[How to complete this task]: Set every entry down again exactly, omitting none.

[Dataset extract]:
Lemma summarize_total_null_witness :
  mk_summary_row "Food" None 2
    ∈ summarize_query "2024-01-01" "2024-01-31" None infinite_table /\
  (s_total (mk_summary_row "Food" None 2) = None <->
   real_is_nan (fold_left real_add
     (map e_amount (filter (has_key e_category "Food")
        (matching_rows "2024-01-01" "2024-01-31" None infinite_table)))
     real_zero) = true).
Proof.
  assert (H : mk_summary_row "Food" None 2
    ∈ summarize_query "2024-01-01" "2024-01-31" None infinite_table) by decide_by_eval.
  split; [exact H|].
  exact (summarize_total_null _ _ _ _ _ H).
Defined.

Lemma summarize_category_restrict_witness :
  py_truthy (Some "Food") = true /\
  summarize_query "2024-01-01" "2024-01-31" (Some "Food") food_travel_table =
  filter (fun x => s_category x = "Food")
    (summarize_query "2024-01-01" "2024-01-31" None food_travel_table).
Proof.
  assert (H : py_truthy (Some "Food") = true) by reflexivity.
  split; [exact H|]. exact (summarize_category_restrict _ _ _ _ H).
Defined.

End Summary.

[Response to this exercise]:
Lemma summarize_total_null_witness :
  mk_summary_row "Food" None 2
    ∈ summarize_query "2024-01-01" "2024-01-31" None infinite_table /\
  (s_total (mk_summary_row "Food" None 2) = None <->
   real_is_nan (fold_left real_add
     (map e_amount (filter (has_key e_category "Food")
        (matching_rows "2024-01-01" "2024-01-31" None infinite_table)))
     real_zero) = true).
Proof.
  assert (H : mk_summary_row "Food" None 2
    ∈ summarize_query "2024-01-01" "2024-01-31" None infinite_table) by decide_by_eval.
  split; [exact H|].
  exact (summarize_total_null _ _ _ _ _ H).
Defined.

Lemma summarize_category_restrict_witness :
  py_truthy (Some "Food") = true /\
  summarize_query "2024-01-01" "2024-01-31" (Some "Food") food_travel_table =
  filter (fun x => s_category x = "Food")
    (summarize_query "2024-01-01" "2024-01-31" None food_travel_table).
Proof.
  assert (H : py_truthy (Some "Food") = true) by reflexivity.
  split; [exact H|]. exact (summarize_category_restrict _ _ _ _ H).
Defined.

End Summary.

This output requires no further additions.